* [Task directions] The stretch wanted below opens at the line containing "us_Admin : bool;" and closes at the line containing "xi_Provider : string;". Please return it exactly, with no other lines.

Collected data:
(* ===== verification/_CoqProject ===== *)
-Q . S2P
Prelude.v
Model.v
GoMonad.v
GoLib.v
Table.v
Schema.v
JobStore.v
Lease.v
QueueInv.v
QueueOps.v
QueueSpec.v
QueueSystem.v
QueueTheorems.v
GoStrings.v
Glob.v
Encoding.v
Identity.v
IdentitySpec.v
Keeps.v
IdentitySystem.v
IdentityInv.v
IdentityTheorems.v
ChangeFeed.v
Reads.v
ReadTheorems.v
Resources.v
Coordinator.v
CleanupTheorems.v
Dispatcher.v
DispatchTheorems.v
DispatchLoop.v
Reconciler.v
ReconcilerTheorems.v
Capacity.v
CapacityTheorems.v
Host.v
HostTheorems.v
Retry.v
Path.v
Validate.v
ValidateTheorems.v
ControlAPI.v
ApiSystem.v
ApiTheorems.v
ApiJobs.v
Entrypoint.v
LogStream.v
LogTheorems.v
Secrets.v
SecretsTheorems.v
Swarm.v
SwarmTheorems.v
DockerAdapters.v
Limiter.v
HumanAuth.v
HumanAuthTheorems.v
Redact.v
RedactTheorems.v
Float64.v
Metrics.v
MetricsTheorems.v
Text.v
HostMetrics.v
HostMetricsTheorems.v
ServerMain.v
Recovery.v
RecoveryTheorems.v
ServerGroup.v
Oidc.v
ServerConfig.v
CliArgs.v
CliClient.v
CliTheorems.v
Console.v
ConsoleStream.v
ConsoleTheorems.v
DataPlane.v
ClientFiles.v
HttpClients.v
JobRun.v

---

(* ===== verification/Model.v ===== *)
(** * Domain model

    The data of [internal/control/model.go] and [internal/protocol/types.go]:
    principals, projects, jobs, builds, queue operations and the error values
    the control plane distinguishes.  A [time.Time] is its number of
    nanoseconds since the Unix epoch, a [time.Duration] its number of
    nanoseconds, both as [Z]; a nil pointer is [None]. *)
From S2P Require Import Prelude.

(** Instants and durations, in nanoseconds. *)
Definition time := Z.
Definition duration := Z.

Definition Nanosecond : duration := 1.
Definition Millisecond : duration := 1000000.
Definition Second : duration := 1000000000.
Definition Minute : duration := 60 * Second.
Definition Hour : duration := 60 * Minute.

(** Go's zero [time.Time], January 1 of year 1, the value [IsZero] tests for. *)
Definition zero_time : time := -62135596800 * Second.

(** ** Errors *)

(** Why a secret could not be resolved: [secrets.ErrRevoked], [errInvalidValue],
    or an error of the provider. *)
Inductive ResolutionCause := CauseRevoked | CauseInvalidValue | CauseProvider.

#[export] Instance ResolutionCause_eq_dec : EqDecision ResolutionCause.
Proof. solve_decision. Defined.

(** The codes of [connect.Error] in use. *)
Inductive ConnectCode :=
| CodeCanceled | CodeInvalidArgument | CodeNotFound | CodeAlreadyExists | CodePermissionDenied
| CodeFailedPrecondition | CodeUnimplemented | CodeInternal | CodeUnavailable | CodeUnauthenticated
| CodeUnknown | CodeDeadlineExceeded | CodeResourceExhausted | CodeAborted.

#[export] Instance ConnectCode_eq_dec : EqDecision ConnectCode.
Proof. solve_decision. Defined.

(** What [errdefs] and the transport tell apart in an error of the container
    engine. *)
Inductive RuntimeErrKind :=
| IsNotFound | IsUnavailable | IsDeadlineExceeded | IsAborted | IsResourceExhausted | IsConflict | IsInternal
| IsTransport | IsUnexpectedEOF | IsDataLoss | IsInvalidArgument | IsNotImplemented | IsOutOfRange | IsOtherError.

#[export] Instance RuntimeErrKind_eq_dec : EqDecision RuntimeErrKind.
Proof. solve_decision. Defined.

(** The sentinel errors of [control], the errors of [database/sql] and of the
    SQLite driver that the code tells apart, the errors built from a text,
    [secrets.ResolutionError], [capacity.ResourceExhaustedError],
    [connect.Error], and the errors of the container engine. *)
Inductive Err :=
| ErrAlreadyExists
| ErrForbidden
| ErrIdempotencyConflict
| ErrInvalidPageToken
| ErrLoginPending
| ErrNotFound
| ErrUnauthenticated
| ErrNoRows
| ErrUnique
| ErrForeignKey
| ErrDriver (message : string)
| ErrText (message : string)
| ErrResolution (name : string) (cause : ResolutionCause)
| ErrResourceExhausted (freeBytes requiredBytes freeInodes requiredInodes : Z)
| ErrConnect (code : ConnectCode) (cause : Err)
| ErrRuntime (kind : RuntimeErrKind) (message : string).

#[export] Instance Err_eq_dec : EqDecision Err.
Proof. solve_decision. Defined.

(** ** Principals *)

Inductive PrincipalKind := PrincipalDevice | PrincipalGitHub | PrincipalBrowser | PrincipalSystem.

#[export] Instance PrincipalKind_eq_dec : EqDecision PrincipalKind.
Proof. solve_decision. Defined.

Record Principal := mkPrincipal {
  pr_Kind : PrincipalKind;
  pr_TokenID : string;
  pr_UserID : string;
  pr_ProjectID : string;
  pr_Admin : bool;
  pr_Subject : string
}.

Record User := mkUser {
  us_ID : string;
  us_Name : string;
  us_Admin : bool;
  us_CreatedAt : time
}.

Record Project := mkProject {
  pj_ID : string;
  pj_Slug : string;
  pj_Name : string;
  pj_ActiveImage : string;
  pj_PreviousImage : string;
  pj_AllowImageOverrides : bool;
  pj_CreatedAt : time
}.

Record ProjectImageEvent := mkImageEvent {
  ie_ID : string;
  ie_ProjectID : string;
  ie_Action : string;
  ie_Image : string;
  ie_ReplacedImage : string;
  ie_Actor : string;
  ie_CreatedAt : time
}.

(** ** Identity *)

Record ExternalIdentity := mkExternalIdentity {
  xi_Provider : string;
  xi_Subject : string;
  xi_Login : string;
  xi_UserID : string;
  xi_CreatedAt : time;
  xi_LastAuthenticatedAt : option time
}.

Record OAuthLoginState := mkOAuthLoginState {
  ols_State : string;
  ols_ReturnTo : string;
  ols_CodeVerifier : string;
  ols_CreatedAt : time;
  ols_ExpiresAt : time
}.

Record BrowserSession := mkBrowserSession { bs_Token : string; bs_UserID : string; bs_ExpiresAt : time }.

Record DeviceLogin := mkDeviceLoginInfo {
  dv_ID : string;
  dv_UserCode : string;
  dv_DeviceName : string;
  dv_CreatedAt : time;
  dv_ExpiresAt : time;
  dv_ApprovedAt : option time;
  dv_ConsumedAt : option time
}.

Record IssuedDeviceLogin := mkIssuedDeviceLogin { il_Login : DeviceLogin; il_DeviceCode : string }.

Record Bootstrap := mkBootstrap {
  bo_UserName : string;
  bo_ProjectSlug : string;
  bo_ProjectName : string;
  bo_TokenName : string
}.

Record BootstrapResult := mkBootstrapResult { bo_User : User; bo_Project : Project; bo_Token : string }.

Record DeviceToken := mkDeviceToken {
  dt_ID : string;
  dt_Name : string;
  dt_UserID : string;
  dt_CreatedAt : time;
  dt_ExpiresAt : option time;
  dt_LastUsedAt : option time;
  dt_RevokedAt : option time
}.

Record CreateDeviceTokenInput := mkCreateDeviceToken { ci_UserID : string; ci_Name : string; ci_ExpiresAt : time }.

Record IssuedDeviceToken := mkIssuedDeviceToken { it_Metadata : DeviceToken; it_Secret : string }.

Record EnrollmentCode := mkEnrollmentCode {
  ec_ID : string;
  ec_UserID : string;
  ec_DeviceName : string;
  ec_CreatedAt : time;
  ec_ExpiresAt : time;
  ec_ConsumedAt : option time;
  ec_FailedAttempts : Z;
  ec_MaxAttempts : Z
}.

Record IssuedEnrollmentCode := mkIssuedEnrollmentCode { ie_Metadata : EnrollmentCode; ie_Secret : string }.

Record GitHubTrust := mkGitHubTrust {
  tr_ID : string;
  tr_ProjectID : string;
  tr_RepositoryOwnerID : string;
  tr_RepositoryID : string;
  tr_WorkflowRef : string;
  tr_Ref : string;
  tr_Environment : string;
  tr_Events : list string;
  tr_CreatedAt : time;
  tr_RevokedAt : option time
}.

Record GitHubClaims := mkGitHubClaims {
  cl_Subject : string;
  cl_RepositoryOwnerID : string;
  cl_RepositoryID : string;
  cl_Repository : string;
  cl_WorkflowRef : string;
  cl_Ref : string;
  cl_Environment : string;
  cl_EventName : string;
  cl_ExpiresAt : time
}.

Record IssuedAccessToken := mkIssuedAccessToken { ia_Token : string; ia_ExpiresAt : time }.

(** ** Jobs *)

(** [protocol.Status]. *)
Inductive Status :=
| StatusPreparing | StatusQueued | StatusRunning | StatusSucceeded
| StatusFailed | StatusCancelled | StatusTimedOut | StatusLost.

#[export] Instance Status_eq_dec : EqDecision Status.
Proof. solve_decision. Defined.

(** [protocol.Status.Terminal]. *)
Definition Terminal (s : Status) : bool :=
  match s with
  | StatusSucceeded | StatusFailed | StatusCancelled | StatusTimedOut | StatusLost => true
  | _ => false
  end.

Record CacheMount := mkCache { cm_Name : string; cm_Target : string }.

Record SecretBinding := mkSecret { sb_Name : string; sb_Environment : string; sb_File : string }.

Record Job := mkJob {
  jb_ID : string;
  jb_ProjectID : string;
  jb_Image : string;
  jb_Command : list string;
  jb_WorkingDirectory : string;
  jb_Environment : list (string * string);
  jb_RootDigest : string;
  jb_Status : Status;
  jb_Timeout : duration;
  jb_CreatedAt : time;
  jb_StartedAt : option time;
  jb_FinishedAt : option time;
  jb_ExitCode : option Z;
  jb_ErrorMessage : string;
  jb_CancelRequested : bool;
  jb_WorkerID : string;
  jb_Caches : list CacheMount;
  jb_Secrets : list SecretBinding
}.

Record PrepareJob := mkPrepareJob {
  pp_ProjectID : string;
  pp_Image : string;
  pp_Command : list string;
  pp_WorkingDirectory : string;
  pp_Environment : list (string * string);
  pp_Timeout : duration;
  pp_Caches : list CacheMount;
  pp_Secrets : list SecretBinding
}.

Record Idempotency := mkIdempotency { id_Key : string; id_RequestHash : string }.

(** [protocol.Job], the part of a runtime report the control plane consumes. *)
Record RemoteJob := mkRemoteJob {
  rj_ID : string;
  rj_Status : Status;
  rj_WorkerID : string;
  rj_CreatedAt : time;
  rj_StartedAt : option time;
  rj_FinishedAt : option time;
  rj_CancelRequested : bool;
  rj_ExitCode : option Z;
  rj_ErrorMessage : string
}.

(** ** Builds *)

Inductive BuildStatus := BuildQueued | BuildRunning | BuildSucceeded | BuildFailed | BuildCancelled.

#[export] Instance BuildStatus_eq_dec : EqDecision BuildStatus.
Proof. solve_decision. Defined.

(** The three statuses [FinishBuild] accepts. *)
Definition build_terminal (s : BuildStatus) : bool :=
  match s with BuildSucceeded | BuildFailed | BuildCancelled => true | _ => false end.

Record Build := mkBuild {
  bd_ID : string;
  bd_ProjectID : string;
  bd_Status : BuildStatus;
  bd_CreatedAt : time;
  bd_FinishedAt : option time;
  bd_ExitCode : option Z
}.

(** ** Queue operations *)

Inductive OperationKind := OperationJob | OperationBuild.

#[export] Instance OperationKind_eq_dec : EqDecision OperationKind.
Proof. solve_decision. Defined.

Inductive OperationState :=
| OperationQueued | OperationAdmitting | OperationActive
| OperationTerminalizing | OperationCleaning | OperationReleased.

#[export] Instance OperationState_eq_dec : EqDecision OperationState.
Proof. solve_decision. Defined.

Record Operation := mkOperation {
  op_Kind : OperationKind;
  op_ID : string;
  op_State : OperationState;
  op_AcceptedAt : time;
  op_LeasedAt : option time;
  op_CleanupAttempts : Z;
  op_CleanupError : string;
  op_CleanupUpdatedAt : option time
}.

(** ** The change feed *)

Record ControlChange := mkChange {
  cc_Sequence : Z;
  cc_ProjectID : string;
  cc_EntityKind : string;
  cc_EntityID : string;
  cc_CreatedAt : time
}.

* [Solution to the problem]
  us_Admin : bool;
  us_CreatedAt : time
}.

Record Project := mkProject {
  pj_ID : string;
  pj_Slug : string;
  pj_Name : string;
  pj_ActiveImage : string;
  pj_PreviousImage : string;
  pj_AllowImageOverrides : bool;
  pj_CreatedAt : time
}.

Record ProjectImageEvent := mkImageEvent {
  ie_ID : string;
  ie_ProjectID : string;
  ie_Action : string;
  ie_Image : string;
  ie_ReplacedImage : string;
  ie_Actor : string;
  ie_CreatedAt : time
}.

(** ** Identity *)

Record ExternalIdentity := mkExternalIdentity {
  xi_Provider : string;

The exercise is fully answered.